EU/US Privacy Shield Following the decisions that the US Safe Harbor is invalid for this purposes, the US has introduced the new EU/US Privacy Shield to fill the gap. The Article 29 Working Party however has recently reviewed the adequacy of the Privacy Shield and whilst welcoming some changes it has made, it is of the opinion that there are a number of important unresolved issues remaining. In the joint review report they state that these issues include:
“lack of guidance and clear information on, for example, the principles of the Privacy Shield, on onward transfers and on the rights and available recourse and remedies for data subjects. In addition, the WP29 calls for an increased oversight and supervision of compliance with the Principles of the Privacy Shield through namely, ex-officio investigations and continuous monitoring of certified companies. The US authorities are also requested to clearly distinguish the status of data processors from that of data controllers both at the time of their self-certification and at the time of further checks.
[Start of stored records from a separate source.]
Lemma queue_candidate_refines clock cmd row class trace db db' task e id n : inv e → version_inv e → represents db e →
  cd_ProjectID (dp_Candidate cmd) = projectID → wr_termination (en_run e) = None →
  en_nodes e !! id = Some n → node_stored projectID n row → cd_NodeRunID (dp_Candidate cmd) = nid runID id →
  nr_state n = NodeReady → nr_effectiveOutputs n = ∅ →
  queue_candidate clock cmd row class trace db = (db', Ok task) →
  ∃ e' a, QueueNode id (dp_AttemptID cmd) e = (e', Ok a) ∧ represents db' e' ∧ elsewhere db db' ∧
    db_tasks db' !! dp_TaskID cmd = Some (new_row (clock (db_ticks db)) task) ∧ tm_AttemptID task = dp_AttemptID cmd.
Proof.
  set (aid := dp_AttemptID cmd). intros Hi Hv Hr Hp Hterm Hn Hns Hkey Hst Hempty H.
  assert ((rn_Record row) <| nrr_EffectiveOutputs := ∅ |> = NodeRun_Snapshot n) as Hrec.
  { destruct Hns as (_ & o & ->). unfold NodeRun_Snapshot. cbn. by rewrite Hempty. }
  destruct (engine_node c command e id n Hi Hn) as (Hwf & _). destruct (run_named e Hi id n Hn) as [_ Hnrun].
  unfold queue_candidate in H. rewrite Hrec in H. tx_inv H.
  match goal with H : RestoreNodeRun _ = Ok ?x |- _ => rewrite RestoreNodeRun_Snapshot in H; [injection H as <-|done|pose proof (vi_node _ Hv id n Hn) as [? _]; lia] end.
  match goal with x : NodeRun * (Z * RetryKind) |- _ => destruct x as [n' [sq k]] end. tx_inv H.
  match goal with H : NodeRun_QueueAttempt _ _ = _ |- _ => rename H into Hq end.
  match goal with H : NewNodeAttempt _ _ _ _ = Ok ?x |- _ => rename H into Hna; rename x into att end.
  destruct (queue_stored n n' aid sq k row Hq Hns) as (Hn'r & Hn'e & _). rewrite Hnrun in Hn'r.
  set (arow := queued_row cmd n' (NodeAttempt_Snapshot att)) in *.
  match goal with H : insert_attempt _ _ _ = _ |- _ => unfold insert_attempt in H; destruct (db_attempts db !! _) as [|] eqn:Hfree; [done|]; injection H as <- _ end.
  destruct (free_attempt db e aid Hr Hfree) as [Hnone Hout].
  destruct (write_queued db e id n n' aid sq k _ Hi Hr Hn Hst Hkey Hq Hn'r) as (t & Hu & Hrows & Hframe).
  match goal with H : update_nodes _ _ _ = _ |- _ => unfold update_nodes in H; cbn [db_nodes] in H;
    change (nrr_StateVersion (NodeRun_Snapshot n)) with (nr_stateVersion n) in H;
    change (nrr_RunID (NodeRun_Snapshot n)) with (nr_runID n) in H; rewrite Hp, Hnrun in H;
    change (db_nodes (db <| db_attempts := _ |>)) with (db_nodes db) in H; rewrite Hu in H; injection H as <- _ end.
  match goal with H : insert_task _ _ _ = _ |- _ => unfold insert_task in H; tx_inv H; rename H into Htask end. rows_inv.
  match goal with H : insert_row _ _ _ _ = Ok ?x |- _ => unfold insert_row in H; destruct (_ !! tm_TaskID _) eqn:Htid in H; [done|]; injection H as <- end.
  injection Htask as <- _. unfold QueueNode. fold aid in Hq, Hna. rewrite Hterm, Hnone, Hn, Hq.
  assert (ExecutionIdempotencyKey n' = nrr_RunID (NodeRun_Snapshot n) +:+ ":" +:+ nrr_ExecutionNodeID (NodeRun_Snapshot n)) as ->.
  { unfold ExecutionIdempotencyKey. by rewrite Hn'r, Hn'e, <-Hnrun. }
  rewrite Hna. eexists _, att. split; [done|].
  assert (attempt_of_run projectID runID aid arow = true) as Hin by by apply attempt_in_run.
  unfold NewNodeAttempt in Hna. destruct (_ || _) eqn:Hbad in Hna; [done|]. injection Hna as <-. subst task. split_and!.
  - constructor; [apply Hr|by apply (rows_of_ext _ _ _ (db <| db_nodes := t |>))|]. cbn.
    apply (attempts_of_insert db _ _ (en_attemptNodes e) _ aid _ arow id); try done; [apply Hr|by rewrite lookup_insert_eq|].
    intros k' Hk'. by rewrite lookup_insert_ne.
  - apply (elsewhere_change db _ aid arow t (en_nodes e) (<[id := n']> (en_nodes e))); try done; [apply Hr|..].
    + intros k'. rewrite lookup_insert_is_Some'. by right.
    + intros old Hold. change (db_attempts db !! aid = None) in Hfree. congruence.
  - cbn. by rewrite lookup_insert_eq.
  - done.
Qed.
Moreover, further improvements should be made with regards to the interpretation and handling of HR data and the rules governing automated-decision making/profiling. Finally, the self-certification process for companies should be enhanced to ensure uninterrupted protection for data subjects and rapid compliance with the Privacy Shield principles. Additionally, the cooperation between U.S. authorities within the Privacy Shield mechanism should be adjusted.
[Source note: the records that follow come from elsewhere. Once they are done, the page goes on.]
(** ** Queries with a limit *)

Lemma LIMIT_reaches {A} (l : list A) i x batch : l !! i = Some x → Z.of_nat i < batch →
  LIMIT batch l = Ok (take (Z.to_nat batch) l) ∧ x ∈ take (Z.to_nat batch) l.
Proof.
  intros Hx Hb. unfold LIMIT. rewrite (proj2 (Z.ltb_ge _ _)) by lia. split; [done|].
  apply list_elem_of_lookup_2 with i. rewrite lookup_take_lt by lia. done.
Qed.

Lemma scan_all_elem {A B} (f : A → res B) l bs x : scan_all f l = Ok bs → x ∈ l → ∃ b, f x = Ok b ∧ b ∈ bs.
Proof.
  revert bs. induction l as [|a l IH]; intros bs H; [by intros ?%not_elem_of_nil|]. cbn [scan_all] in H.
  apply bind_Ok in H as (b & Hb & H). apply bind_Ok in H as (bs' & Hbs & [= <-]). intros [->|Hx]%elem_of_cons; [by exists b; split; [|left]|].
  destruct (IH bs' Hbs Hx) as (b' & ? & ?). exists b'. split; [done|by right].
Qed.

Section Queries.
Context (nid : string → string → string) (order : range_order) (ValidateSource : string → option (string * string)).
Local Notation sound := (sound nid order ValidateSource).
Context (router : Coordinate → option string) (db : DB) (now grace : Time) (p r : string) (Hs : sound db).

Lemma due_valid type w : w ∈ due_wakeups db now type → Wakeup_Validate w = Ok tt.
Proof using Hs.
  assert (∀ w, w ∈ reconciliation_wakeups db → Wakeup_Validate w = Ok tt) as Hrec by (intros; by eapply reconciliation_valid).
  destruct type; cbn [due_wakeups]; auto.
  - intros Hw. by apply (retry_listed nid order ValidateSource db now w Hs) in Hw as (_ & ? & _).
  - intros (r' & run & Hr & _ & ->)%elem_of_deadlines. by apply (run_wakeup_valid nid order ValidateSource db).
Qed.

Lemma scan_finds type i w batch : due_wakeups db now type !! i = Some w → Z.of_nat i < batch →
  ∃ found, (rows ← LIMIT batch (due_wakeups db now type); scanWakeups rows) = Ok found ∧ w ∈ found.
Proof using Hs.
  intros Hi Hb. destruct (LIMIT_reaches _ _ _ _ Hi Hb) as [-> Hw]. eexists. split; [|exact Hw]. cbn. apply scan_valid.
  intros x Hx%elem_of_take_limit. by eapply due_valid.
Qed.

Lemma wakes_run w : w ∈ due_wakeups db now (wu_EventType w) → wu_ProjectID w = p → wu_RunID w = r →
  match wu_EventType w with
  | EvRetryDue => woken db now p r (ListRetryDue (λ _, now)) (retry_wakeups db now)
  | EvRunDeadlineReached => woken db now p r (ListDeadlinesDue (λ _, now)) (deadline_wakeups db now)
  | _ => woken db now p r ListReconciliationWakeups (reconciliation_wakeups db)
  end.
Proof using Hs.
  intros Hw Hp Hr. pose proof (proj1 (listed_actionable nid order ValidateSource db now w Hs) Hw) as (Hv & _ & Hact).
  destruct (still_actionable (λ _, now) w db Hv) as [ticks Hstill]. rewrite Hact in Hstill.
  apply list_elem_of_lookup_1 in Hw as [i Hi]. pose proof (λ batch, scan_finds (wu_EventType w) i w batch Hi) as Hfind.
  destruct (wu_EventType w); (exists i, w; split_and!; [done|done|done| |by rewrite Hstill]); intros batch Hb;
    destruct (Hfind batch Hb) as (found & Hq & Hin); exists found; (split; [|done]); rewrite <-Hq; reflexivity.
Qed.

Lemma reaper_finds c : c ∈ expired_attempts db now grace → ∃ i, expired_attempts db now grace !! i = Some c ∧
  found_by db (ListExpiredAttempts (λ _, now) grace) i c.
Proof using.
  intros [i Hi]%list_elem_of_lookup_1. exists i. split; [done|]. intros batch Hb. destruct (LIMIT_reaches _ _ _ _ Hi Hb) as [Hl Hc].
  eexists. split; [|exact Hc]. exact Hl.
Qed.

Lemma candidate_offered k row : node_row_of db p r k = Some row → is_candidate db now k row = true → ∃ i,
  project_candidates db now p !! i = Some (k, row) ∧ nrr_RunID (rn_Record row) = r ∧ offered router db now p r i k row.
Proof using.
  intros [Hk Hin]%node_row_Some Hc. unfold node_of_run in Hin. bool_prop.
  assert (rn_ProjectID row = p ∧ nrr_RunID (rn_Record row) = r) as [Hp Hr] by by split.
  assert ((k, row) ∈ project_candidates db now p) as [i Hi]%list_elem_of_lookup_1.
  { unfold project_candidates. rewrite elem_of_sorted. apply elem_of_select. split; [done|]. cbn. by rewrite bool_decide_eq_true_2, Hc. }
  exists i. split_and!; [done|done|]. intros window Hw.
  assert ((k, row) ∈ candidate_rows db now (Z.to_nat window)) as Hrow.
  { unfold candidate_rows. apply list_elem_of_bind. exists p. split.
    - apply list_elem_of_lookup_2 with i. rewrite lookup_take_lt by lia. done.
    - unfold active_projects. rewrite elem_of_sorted_keys. exists tt. apply elem_of_list_to_map_1'; [by intros []|].
      apply list_elem_of_fmap. exists (k, row). split; [by rewrite <-Hp|]. by apply elem_of_select. }
  split; [done|]. intros db' snapshot Hload. unfold LoadSchedulingSnapshot in Hload. tx_inv Hload.
  assert (0 <? window = true) as Hpos by (apply Z.ltb_lt; lia).
  match goal with H : (if 0 <? window then _ else _) _ = _ |- _ => rewrite Hpos in H; rename H into Hl end.
  apply tx_bind_Ok in Hl as (d & at_ & Ht & Hl). injection Ht as <- <-. apply lift_Ok in Hl as [_ Hl].
  subst. destruct (scan_all_elem _ _ _ _ Hl Hrow) as (c & Hsc & Hcin). exists c. split; [done|].
  unfold scan_candidate in Hsc. apply bind_Ok in Hsc as (? & _ & Hsc). apply bind_Ok in Hsc as (? & _ & [= <-]). by split_and!.
Qed.
End Queries.

(** ** Every unfinished run *)

Section Covered.
Context (nid : string → string → string) (order : range_order) (ValidateSource : string → option (string * string)).
Local Notation sound := (sound nid order ValidateSource).
Local Notation contract := (BuiltinV1Contract ValidateSource).
Local Instance contract_ok4 : EngineContract contract := builtin_engine_contract ValidateSource.
Context (router : Coordinate → option string) (db : DB) (now grace : Time) (p r : string).
Context (Hsound : sound db) (Howned : owned db) (Htasked : tasked db).
Local Notation attended := (attended router db now grace p r).

Lemma attended_pending run : run_row db p r = Some run → rr_State run = RunPending → attended.
Proof using Hsound.
  intros [Hr Hp]%run_row_Some Hst. apply by_reconciler. destruct (IsZero (rr_CancelRequestedAt run)) eqn:Hz.
  - apply (wakes_run nid order ValidateSource db now p r Hsound (run_wakeup EvRunCreated (r, run))); [|done|done]. apply elem_of_reconciliation.
    exists (rr_CreatedAt run). left. apply elem_of_run_candidates. exists r, run. unfold unstarted_run. by rewrite Hst, Hz.
  - apply (wakes_run nid order ValidateSource db now p r Hsound (run_wakeup EvRunCancelRequested (r, run))); [|done|done]. apply elem_of_reconciliation.
    exists (rr_CancelRequestedAt run). right; left. apply elem_of_run_candidates. exists r, run.
    unfold cancel_pending, unfinished_run. by rewrite Hst, Hz.
Qed.

Context (command : CreateRunCommand) (snapshot : Snapshot) (e : Engine).
Context (He : at_engine nid order ValidateSource db p r command snapshot e).
Context (run : WorkflowRunRecord) (Hrun : run_row db p r = Some run).
Local Notation stored_node := (stored_node nid order ValidateSource db p r command snapshot e He).

Context (Hrunning : rr_State run = RunRunning).

(** A node with an attempt out. *)
Lemma attended_busy id n : en_nodes e !! id = Some n → busy n = true → attended.
Proof using He Hrun Hrunning Hsound Howned Htasked.
  intros Hn Hb. destruct (stored_node id n Hn) as (row & Hrow & Hp & Hr & Hst & Hcur & _).
  pose proof (ae_inv _ _ _ _ _ _ _ _ _ He) as Hi. destruct (sv_node _ _ _ (ev_static _ _ _ Hi) id n Hn) as (Hwf & _).
  pose proof (nwf_facts _ Hwf) as Hf. unfold node_state_facts in Hf.
  assert (nr_currentAttemptID n ≠ "") as Hne by (unfold busy in Hb; destruct (nr_state n); try done; by destruct_and? Hf).
  set (aid := nr_currentAttemptID n) in *.
  destruct (av_current _ (ev_attempts _ _ _ Hi) id n Hn Hne) as (a & Ha & Howner & Hph). fold aid in Ha, Howner.
  destruct (ao_row _ _ _ _ _ _ (rp_attempts _ _ _ _ _ (ae_represents _ _ _ _ _ _ _ _ _ He)) aid a Ha) as (arow & id' & Harow & Ho & Hstored).
  assert (id' = id) as -> by congruence. pose proof (as_node _ _ _ _ _ _ _ Hstored) as Hnode. pose proof (as_state _ _ _ _ _ _ _ Hstored) as Has.
  pose proof Harow as [Hat Hain]%attempt_row_Some. apply attempt_in_run_inv in Hain as [Hap Har].
  assert (nullableString (nrr_CurrentAttemptID (rn_Record row)) = Some aid) as Hnull.
  { rewrite Hcur. unfold nullableString. by rewrite bool_decide_eq_false_2. }
  destruct (AttemptState_Terminal (na_state a)) eqn:Ht.
  - assert (∀ states, states (ra_State arow) = true → unnoticed states db aid arow = Some run) as Hun.
    { intros states Hs. unfold unnoticed. rewrite Hap, Har, Hnode, Hrow, Hrun. cbn. rewrite Hs, Hnull, Hrunning, Hst.
      unfold busy in Hb. rewrite !bool_decide_eq_true_2 by done. by destruct (nr_state n). }
    set (w t := MkWakeup (ra_ProjectID arow) (ra_RunID arow) aid t (rr_TraceID run)).
    destruct (completed_state (ra_State arow)) eqn:Hc.
    + apply by_reconciler, (wakes_run nid order ValidateSource db now p r Hsound (w EvAttemptCompleted)); [|done|done]. apply elem_of_reconciliation. exists (ra_UpdatedAt arow).
      right; right; left. apply elem_of_attempt_candidates. exists aid, arow, run. split_and!; [done|by apply Hun|done|done].
    + assert (lost_state (ra_State arow) = true) as Hl by (rewrite Has in *; by destruct (na_state a)).
      apply by_reconciler, (wakes_run nid order ValidateSource db now p r Hsound (w EvAttemptLost)); [|done|done]. apply elem_of_reconciliation. exists (ra_UpdatedAt arow).
      right; right; right. apply elem_of_attempt_candidates. exists aid, arow, run. split_and!; [done|by apply Hun|done|done].
  - destruct Hph as [?|[[_ Hq]|[_ Hq]]]; [congruence|..]; rewrite <-Has in Hq.
    { destruct (Htasked aid arow Hat) as (id' & o & Ho' & Htask). by eapply by_task. }
    destruct (Howned aid arow Hat Hq) as [[owner Hheld] [x Hx]]. destruct (decide (x + milliseconds grace ≤ now)) as [Hle|Hlt]; [|eapply by_lease; [done..|lia]].
    destruct (reaper_finds db now grace (MkMarkLostCommand (ra_ProjectID arow) (ra_RunID arow) aid (ra_Sequence arow) (rr_TraceID run)))
      as (i & Hi' & Hfound); [|by eapply by_reaper].
    apply elem_of_expired. exists aid, arow, row, run, x. by rewrite Hnode, Hap, Har.
Qed.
In addition to the points mentioned above, the WP29 recalls the unresolved issues mentioned in Opinion 1/2016, e.g. absence or limitation to the rights of the data subjects, of key definitions, of guarantees on transfers for regulatory purpose in the field of medical context and the overly broad exemption for publicly available information”
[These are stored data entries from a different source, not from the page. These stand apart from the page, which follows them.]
(** The rows of a completion. *)
Lemma complete_row clock jsonb record db db' : Complete clock jsonb record db = (db', Ok true) →
  let command := cp_Command record in let result := cp_Result command in
  ∃ row, attempt_row db' (cp_ProjectID command) (cp_RunID command) (cp_AttemptID command) = Some row ∧
    ra_State row = ar_State result ∧ ra_Error row = completionError result ∧ ra_Sequence row = cp_AttemptSequence command ∧
    ra_LeaseToken row = Some (cp_LeaseToken command) ∧ ra_FencingToken row = cp_FencingToken command ∧
    (ar_State result = AttemptSucceeded → db_outputs db' !! cp_AttemptID command = Some (jsonb <$> ar_Outputs result)).
Proof.
  intros H. cbn zeta. unfold Complete in H. rewrite transaction_Ok in H. tx_inv H. rows_inv. destruct (AttemptState_Terminal _); [by tx_inv H|].
  tx_inv H. unfold finish_running in H. tx_inv H. rows_inv.
  match goal with H : update_attempt _ _ _ _ _ _ = _ |- _ => apply update_attempt_Ok in H as (row' & Hrow' & Hwhere & ->); [|by apply negb_false_iff] end.
  match goal with H : insertOutbox _ _ _ = _ |- _ => apply insertOutbox_Ok in H as (_ & _ & ->) end.
  apply attempt_row_Some in Hrow' as [_ Hin]. apply attempt_in_run_inv in Hin as [Hp Hr].
  repeat (apply andb_true_iff in Hwhere as [Hwhere ?]).
  match goal with H : (if bool_decide _ then _ else _) _ = (?w, _) |- _ => rename H into Hout; rename w into db1 end.
  set (row := complete_attempt _ _ _ row') in *.
  assert (db_attempts db1 !! cp_AttemptID (cp_Command record) = Some row ∧ (ar_State (cp_Result (cp_Command record)) = AttemptSucceeded →
    db_outputs db1 !! cp_AttemptID (cp_Command record) = Some (jsonb <$> ar_Outputs (cp_Result (cp_Command record))))) as [Hrow Houts].
  { destruct (decide (ar_State (cp_Result (cp_Command record)) = AttemptSucceeded)) as [Hs|Hs];
      [rewrite (bool_decide_eq_true_2 _ Hs) in Hout|rewrite (bool_decide_eq_false_2 _ Hs) in Hout]; tx_inv Hout.
    - unfold insert_outputs in Hout. destruct (db_outputs _ !! _) in Hout; [done|]. injection Hout as <- _. cbn.
      by rewrite !lookup_insert_eq.
    - cbn. by rewrite lookup_insert_eq. }
  exists row. split; [apply attempt_row_Some; cbn; split; [exact Hrow|by apply attempt_in_run]|].
  split_and!; try done; first [by apply Z.eqb_eq|by eapply bool_decide_eq_true].
Qed.

(** C29: a completion is recorded once, and saying it again is harmless, for
    outputs that can be compared.  After a completion that was recorded, and
    after any further calls, no completion of the attempt is recorded again; and
    the same completion again, by a worker that had no answer, succeeds for ever
    and changes nothing, provided that its outputs hold no number beyond float64
    ([huge_completion_rejected] is the other case) and that the JSONB column
    gives them back as the values they were. *)
Theorem complete_replay (clock : nat → Time) (router : Coordinate → option string) (nid : string → string → string)
    (jsonb : string → string) (order : range_order) (ValidateSource : string → option (string * string))
    (access : string → string → string → res unit) (digest : RunRequest → string)
    (record : CompleteRecord) (db db1 : DB) (calls : list StoreCall) :
  sound nid order ValidateSource db → worker_result (cp_Result (cp_Command record)) = Ok tt →
  decodable (cp_Result (cp_Command record)) → (∀ raw v, unmarshal_any raw = Some v → unmarshal_any (jsonb raw) = Some v) →
  Complete clock jsonb record db = (db1, Ok true) →
  let db2 := store_calls clock router nid jsonb order ValidateSource access digest calls db1 in
  Complete clock jsonb record db2 = (db2, Ok false) ∧
  ∀ record' db3, cp_AttemptID (cp_Command record') = cp_AttemptID (cp_Command record) →
    Complete clock jsonb record' db2 ≠ (db3, Ok true).
Proof.
  intros Hs Hw Hd Hj H db2. assert (sound nid order ValidateSource db2) as Hs2.
  { apply store_calls_keep_sound. by eapply (complete_sound clock nid jsonb order ValidateSource record db db1). }
  pose proof (history_calls clock router nid jsonb order ValidateSource access digest calls db1) as Hh. fold db2 in Hh. clearbody db2.
  destruct (complete_row _ _ _ _ _ H) as (row & Hrow & Hst & Herr & Hseq & Htok & Hfen & Hout).
  set (aid := cp_AttemptID (cp_Command record)) in *. pose proof Hrow as [Hr Hin]%attempt_row_Some.
  assert (AttemptState_Terminal (ra_State row) = true) as Hterm.
  { rewrite Hst. unfold worker_result in Hw. apply bind_guard in Hw as [Hw _]. by bool_prop. }
  destruct (hi_attempts _ _ Hh aid row Hr) as (row2 & Hr2 & Hah). pose proof (ah_final _ _ Hah Hterm) as ->.
  assert (attempt_row db2 (cp_ProjectID (cp_Command record)) (cp_RunID (cp_Command record)) aid = Some row) as Hrow2
    by by apply attempt_row_Some.
  split; [|intros record' db3 Haid Hc].
  - destruct (attempt_engine _ _ _ _ _ _ _ _ Hs2 Hrow2) as (command & snapshot & e & He).
    pose proof (rp_attempts _ _ _ _ _ (ae_represents _ _ _ _ _ _ _ _ _ He)) as Hao.
    destruct (ao_only _ _ _ _ _ _ Hao aid row Hrow2) as [a Ha].
    destruct (ao_row _ _ _ _ _ _ Hao aid a Ha) as (row' & id & Hrow' & Hown & Hstored). assert (row' = row) as -> by congruence.
    destruct (reachable_current order _ command snapshot _ e (ae_policies _ _ _ _ _ _ _ _ _ He) (ae_reachable _ _ _ _ _ _ _ _ _ He) aid id Hown)
      as (n & Hn & Hcur).
    destruct (ro_row _ _ _ _ _ (rp_nodes _ _ _ _ _ (ae_represents _ _ _ _ _ _ _ _ _ He)) id n Hn) as (node & Hnode & _ & o & Hrec).
    rewrite <-(as_node _ _ _ _ _ _ _ Hstored) in Hnode. unfold Complete. apply transaction_Ok. fold aid.
    rewrite (tx_step _ _ db2 db2 row) by by apply load_attempt_row_Ok.
    rewrite (tx_step _ _ db2 db2 node) by by apply load_node_row_Ok.
    assert (scan_current node = Ok (nr_currentAttemptID n)) as Hscan.
    { unfold scan_current. rewrite Hrec. cbn. unfold nullableString. by rewrite bool_decide_eq_false_2. }
    rewrite (tx_step (tx_lift _) _ db2 db2 (nr_currentAttemptID n)) by (unfold tx_lift; by rewrite Hscan).
    rewrite (tx_step _ _ db2 db2 row) by by apply load_attempt_row_Ok.
    rewrite Hseq, Htok, Hfen, !Z.eqb_refl, Hterm, (bool_decide_eq_true_2 _ eq_refl). cbn [negb orb].
    rewrite !(tx_step (tx_lift (guard_err _ _)) _ db2 db2 tt), (tx_step tx_get _ db2 db2 db2) by done.
    rewrite (tx_step (tx_lift (guard_err _ _)) _ db2 db2 tt); [done|].
    assert (sameCompletion (ra_State row) (ra_Error row) (db_outputs db2 !! aid) (cp_Result (cp_Command record)) = true) as ->; [|done].
    rewrite Hst, Herr. pose proof (sameCompletion_stored jsonb _ Hw Hd Hj) as Hsame.
    destruct (decide (ar_State (cp_Result (cp_Command record)) = AttemptSucceeded)) as [Hsu|Hsu].
    + rewrite (bool_decide_eq_true_2 _ Hsu) in Hsame. by rewrite (hi_outputs _ _ Hh aid _ (Hout Hsu)).
    + rewrite (bool_decide_eq_false_2 _ Hsu) in Hsame. unfold sameCompletion in *. by rewrite (bool_decide_eq_false_2 _ Hsu) in *.
  - unfold Complete in Hc. rewrite transaction_Ok in Hc. tx_inv Hc. rows_inv. rewrite Haid in *.
    match goal with Hx : attempt_row db2 _ _ aid = Some ?x |- _ => assert (x = row) as -> by (apply attempt_row_Some in Hx as [Hx _]; congruence) end.
    rewrite Hterm in Hc. by tx_inv Hc.
Qed.

Definition sample_completion : CompleteRecord := MkCompleteRecord sample_complete_command "ev2" 30000.

Lemma sample_completion_answers : (Complete sample_clock id sample_completion sample_claimed_store).2 = Ok true.
Proof. vm_compute. reflexivity. Qed.

Lemma sample_success_decodable : decodable sample_success.
Proof.
  split; [|done]. intros name value. unfold sample_success. cbn. rewrite lookup_singleton. case_decide; [|done]. intros [= <-].
  apply not_eq_None_Some. vm_compute. discriminate.
Qed.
Additionally, the Article 29 Working Party have a number of further concerns relating to the access by public authorities to data transferred to the US under the Privacy Shield. Therefore, until these concerns are addressed and resolved, the US does not appear on the list of countries out-with the EU providing adequate protection.
Appropriate Safeguards. Cross Border transfers are also permitted where appropriate safeguards have been provided by the controller or processor and on condition that enforceable data subject rights and effective legal remedies for the data subject are available. Such appropriate safeguards are set out in Article 46 and include a legally binding and enforceable instrument between public authorities or bodies, binding corporate rules for transfers within a corporate group (as set out in Article 47 of the GDPR), standard data protection classes adopted by the Commission or a supervisory authority, an approved code of conduct or an approved certification mechanism (the latter two applicable only when they are alongside binding and enforceable commitments of the controller or processor in the third country to apply the appropriate safeguards, including as regards data subjects' rights.)
Derogations. The GDPR also contains a list of derogations which, if applicable, allow the transfer of data in the absence of an adequacy decision pursuant to Article 45(3) or of appropriate safeguards pursuant to Article 46. This list of derogations is similar to those included in the Directive and allows transfers where:
An additional derogation does exist in limited circumstances - to transfer where no other mechanic is available and the transfer is necessary for the purposes of compelling legitimate interests of the controller which are not overridden by the interests and rights of the data subject. Notification to the supervisory authority is required if relying on this derogation. Even if the scope of this transfer mechanism is narrow, it provides for another option to enable Cross-Border Data Transfers.
As a result of these requirements, organisations who do require to transfer data out with the EU must have an action plan in place in relation to cross border transfers, ideally as part of a wider data governance plan.